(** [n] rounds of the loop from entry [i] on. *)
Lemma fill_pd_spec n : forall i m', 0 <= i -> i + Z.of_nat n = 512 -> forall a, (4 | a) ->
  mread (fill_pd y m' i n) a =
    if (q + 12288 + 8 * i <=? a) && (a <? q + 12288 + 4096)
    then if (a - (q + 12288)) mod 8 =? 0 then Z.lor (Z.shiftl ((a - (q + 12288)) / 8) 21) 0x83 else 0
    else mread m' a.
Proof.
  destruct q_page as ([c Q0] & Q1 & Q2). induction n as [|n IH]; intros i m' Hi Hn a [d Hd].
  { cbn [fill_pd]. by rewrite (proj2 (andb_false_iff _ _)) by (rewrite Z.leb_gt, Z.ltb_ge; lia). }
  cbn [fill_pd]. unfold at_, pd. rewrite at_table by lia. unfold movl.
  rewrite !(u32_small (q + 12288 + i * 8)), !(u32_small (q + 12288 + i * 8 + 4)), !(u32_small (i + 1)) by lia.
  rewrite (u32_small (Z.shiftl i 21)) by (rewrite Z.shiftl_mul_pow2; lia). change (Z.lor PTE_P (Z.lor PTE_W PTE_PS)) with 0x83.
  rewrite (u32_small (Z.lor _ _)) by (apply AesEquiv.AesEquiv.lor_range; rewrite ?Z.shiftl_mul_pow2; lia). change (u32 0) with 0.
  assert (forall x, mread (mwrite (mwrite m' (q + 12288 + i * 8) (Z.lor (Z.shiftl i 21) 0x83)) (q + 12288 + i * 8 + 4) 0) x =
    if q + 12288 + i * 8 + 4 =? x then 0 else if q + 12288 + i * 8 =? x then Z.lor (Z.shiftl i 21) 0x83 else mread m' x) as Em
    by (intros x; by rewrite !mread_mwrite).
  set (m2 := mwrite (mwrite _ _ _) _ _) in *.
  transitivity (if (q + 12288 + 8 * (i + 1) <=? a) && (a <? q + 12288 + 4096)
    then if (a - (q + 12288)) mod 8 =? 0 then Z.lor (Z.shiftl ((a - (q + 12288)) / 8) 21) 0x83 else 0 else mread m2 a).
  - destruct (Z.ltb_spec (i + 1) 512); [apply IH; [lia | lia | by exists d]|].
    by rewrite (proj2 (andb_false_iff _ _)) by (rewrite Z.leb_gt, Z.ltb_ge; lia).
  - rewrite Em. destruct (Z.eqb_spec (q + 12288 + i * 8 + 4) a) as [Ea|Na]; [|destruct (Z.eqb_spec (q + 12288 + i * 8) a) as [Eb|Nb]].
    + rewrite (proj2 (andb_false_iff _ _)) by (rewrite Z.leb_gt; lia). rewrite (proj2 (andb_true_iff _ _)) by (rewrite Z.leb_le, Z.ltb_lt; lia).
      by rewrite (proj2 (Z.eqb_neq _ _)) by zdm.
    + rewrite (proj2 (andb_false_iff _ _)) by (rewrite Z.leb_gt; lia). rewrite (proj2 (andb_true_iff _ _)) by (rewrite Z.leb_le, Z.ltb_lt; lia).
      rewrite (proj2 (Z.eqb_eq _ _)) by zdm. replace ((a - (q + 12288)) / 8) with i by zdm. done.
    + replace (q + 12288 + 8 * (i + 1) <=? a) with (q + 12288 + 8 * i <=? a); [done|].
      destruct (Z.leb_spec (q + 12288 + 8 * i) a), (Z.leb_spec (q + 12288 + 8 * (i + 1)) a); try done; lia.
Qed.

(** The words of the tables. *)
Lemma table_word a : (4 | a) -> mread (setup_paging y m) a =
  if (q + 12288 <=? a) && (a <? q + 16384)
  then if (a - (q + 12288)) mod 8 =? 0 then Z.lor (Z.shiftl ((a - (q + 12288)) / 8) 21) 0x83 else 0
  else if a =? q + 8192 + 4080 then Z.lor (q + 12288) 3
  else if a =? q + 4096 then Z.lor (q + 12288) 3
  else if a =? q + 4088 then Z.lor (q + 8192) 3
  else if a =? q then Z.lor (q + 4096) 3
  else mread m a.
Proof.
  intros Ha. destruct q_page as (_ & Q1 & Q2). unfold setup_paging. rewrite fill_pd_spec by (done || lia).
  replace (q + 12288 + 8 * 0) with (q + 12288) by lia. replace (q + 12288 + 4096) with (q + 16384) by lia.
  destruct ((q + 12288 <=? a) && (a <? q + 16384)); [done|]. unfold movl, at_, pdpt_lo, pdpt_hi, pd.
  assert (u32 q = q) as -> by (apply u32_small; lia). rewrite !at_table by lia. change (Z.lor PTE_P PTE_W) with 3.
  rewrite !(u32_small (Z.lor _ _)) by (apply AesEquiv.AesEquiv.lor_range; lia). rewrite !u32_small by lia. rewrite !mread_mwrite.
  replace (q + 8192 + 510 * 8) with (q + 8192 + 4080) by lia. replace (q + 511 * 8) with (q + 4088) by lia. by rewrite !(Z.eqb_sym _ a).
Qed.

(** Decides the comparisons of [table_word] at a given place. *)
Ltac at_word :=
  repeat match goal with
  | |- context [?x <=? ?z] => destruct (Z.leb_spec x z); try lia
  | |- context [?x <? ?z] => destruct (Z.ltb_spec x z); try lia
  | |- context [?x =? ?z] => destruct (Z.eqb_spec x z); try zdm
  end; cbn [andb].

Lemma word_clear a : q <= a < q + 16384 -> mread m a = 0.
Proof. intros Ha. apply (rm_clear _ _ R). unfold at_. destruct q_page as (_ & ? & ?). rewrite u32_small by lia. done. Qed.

━━━

(Prompt):
Your task is to transcribe the listing in full, so that each line reads exactly as before.

(Exercise result):
(** [n] rounds of the loop from entry [i] on. *)
Lemma fill_pd_spec n : forall i m', 0 <= i -> i + Z.of_nat n = 512 -> forall a, (4 | a) ->
  mread (fill_pd y m' i n) a =
    if (q + 12288 + 8 * i <=? a) && (a <? q + 12288 + 4096)
    then if (a - (q + 12288)) mod 8 =? 0 then Z.lor (Z.shiftl ((a - (q + 12288)) / 8) 21) 0x83 else 0
    else mread m' a.
Proof.
  destruct q_page as ([c Q0] & Q1 & Q2). induction n as [|n IH]; intros i m' Hi Hn a [d Hd].
  { cbn [fill_pd]. by rewrite (proj2 (andb_false_iff _ _)) by (rewrite Z.leb_gt, Z.ltb_ge; lia). }
  cbn [fill_pd]. unfold at_, pd. rewrite at_table by lia. unfold movl.
  rewrite !(u32_small (q + 12288 + i * 8)), !(u32_small (q + 12288 + i * 8 + 4)), !(u32_small (i + 1)) by lia.
  rewrite (u32_small (Z.shiftl i 21)) by (rewrite Z.shiftl_mul_pow2; lia). change (Z.lor PTE_P (Z.lor PTE_W PTE_PS)) with 0x83.
  rewrite (u32_small (Z.lor _ _)) by (apply AesEquiv.AesEquiv.lor_range; rewrite ?Z.shiftl_mul_pow2; lia). change (u32 0) with 0.
  assert (forall x, mread (mwrite (mwrite m' (q + 12288 + i * 8) (Z.lor (Z.shiftl i 21) 0x83)) (q + 12288 + i * 8 + 4) 0) x =
    if q + 12288 + i * 8 + 4 =? x then 0 else if q + 12288 + i * 8 =? x then Z.lor (Z.shiftl i 21) 0x83 else mread m' x) as Em
    by (intros x; by rewrite !mread_mwrite).
  set (m2 := mwrite (mwrite _ _ _) _ _) in *.
  transitivity (if (q + 12288 + 8 * (i + 1) <=? a) && (a <? q + 12288 + 4096)
    then if (a - (q + 12288)) mod 8 =? 0 then Z.lor (Z.shiftl ((a - (q + 12288)) / 8) 21) 0x83 else 0 else mread m2 a).
  - destruct (Z.ltb_spec (i + 1) 512); [apply IH; [lia | lia | by exists d]|].
    by rewrite (proj2 (andb_false_iff _ _)) by (rewrite Z.leb_gt, Z.ltb_ge; lia).
  - rewrite Em. destruct (Z.eqb_spec (q + 12288 + i * 8 + 4) a) as [Ea|Na]; [|destruct (Z.eqb_spec (q + 12288 + i * 8) a) as [Eb|Nb]].
    + rewrite (proj2 (andb_false_iff _ _)) by (rewrite Z.leb_gt; lia). rewrite (proj2 (andb_true_iff _ _)) by (rewrite Z.leb_le, Z.ltb_lt; lia).
      by rewrite (proj2 (Z.eqb_neq _ _)) by zdm.
    + rewrite (proj2 (andb_false_iff _ _)) by (rewrite Z.leb_gt; lia). rewrite (proj2 (andb_true_iff _ _)) by (rewrite Z.leb_le, Z.ltb_lt; lia).
      rewrite (proj2 (Z.eqb_eq _ _)) by zdm. replace ((a - (q + 12288)) / 8) with i by zdm. done.
    + replace (q + 12288 + 8 * (i + 1) <=? a) with (q + 12288 + 8 * i <=? a); [done|].
      destruct (Z.leb_spec (q + 12288 + 8 * i) a), (Z.leb_spec (q + 12288 + 8 * (i + 1)) a); try done; lia.
Qed.

(** The words of the tables. *)
Lemma table_word a : (4 | a) -> mread (setup_paging y m) a =
  if (q + 12288 <=? a) && (a <? q + 16384)
  then if (a - (q + 12288)) mod 8 =? 0 then Z.lor (Z.shiftl ((a - (q + 12288)) / 8) 21) 0x83 else 0
  else if a =? q + 8192 + 4080 then Z.lor (q + 12288) 3
  else if a =? q + 4096 then Z.lor (q + 12288) 3
  else if a =? q + 4088 then Z.lor (q + 8192) 3
  else if a =? q then Z.lor (q + 4096) 3
  else mread m a.
Proof.
  intros Ha. destruct q_page as (_ & Q1 & Q2). unfold setup_paging. rewrite fill_pd_spec by (done || lia).
  replace (q + 12288 + 8 * 0) with (q + 12288) by lia. replace (q + 12288 + 4096) with (q + 16384) by lia.
  destruct ((q + 12288 <=? a) && (a <? q + 16384)); [done|]. unfold movl, at_, pdpt_lo, pdpt_hi, pd.
  assert (u32 q = q) as -> by (apply u32_small; lia). rewrite !at_table by lia. change (Z.lor PTE_P PTE_W) with 3.
  rewrite !(u32_small (Z.lor _ _)) by (apply AesEquiv.AesEquiv.lor_range; lia). rewrite !u32_small by lia. rewrite !mread_mwrite.
  replace (q + 8192 + 510 * 8) with (q + 8192 + 4080) by lia. replace (q + 511 * 8) with (q + 4088) by lia. by rewrite !(Z.eqb_sym _ a).
Qed.

(** Decides the comparisons of [table_word] at a given place. *)
Ltac at_word :=
  repeat match goal with
  | |- context [?x <=? ?z] => destruct (Z.leb_spec x z); try lia
  | |- context [?x <? ?z] => destruct (Z.ltb_spec x z); try lia
  | |- context [?x =? ?z] => destruct (Z.eqb_spec x z); try zdm
  end; cbn [andb].

Lemma word_clear a : q <= a < q + 16384 -> mread m a = 0.
Proof. intros Ha. apply (rm_clear _ _ R). unfold at_. destruct q_page as (_ & ? & ?). rewrite u32_small by lia. done. Qed.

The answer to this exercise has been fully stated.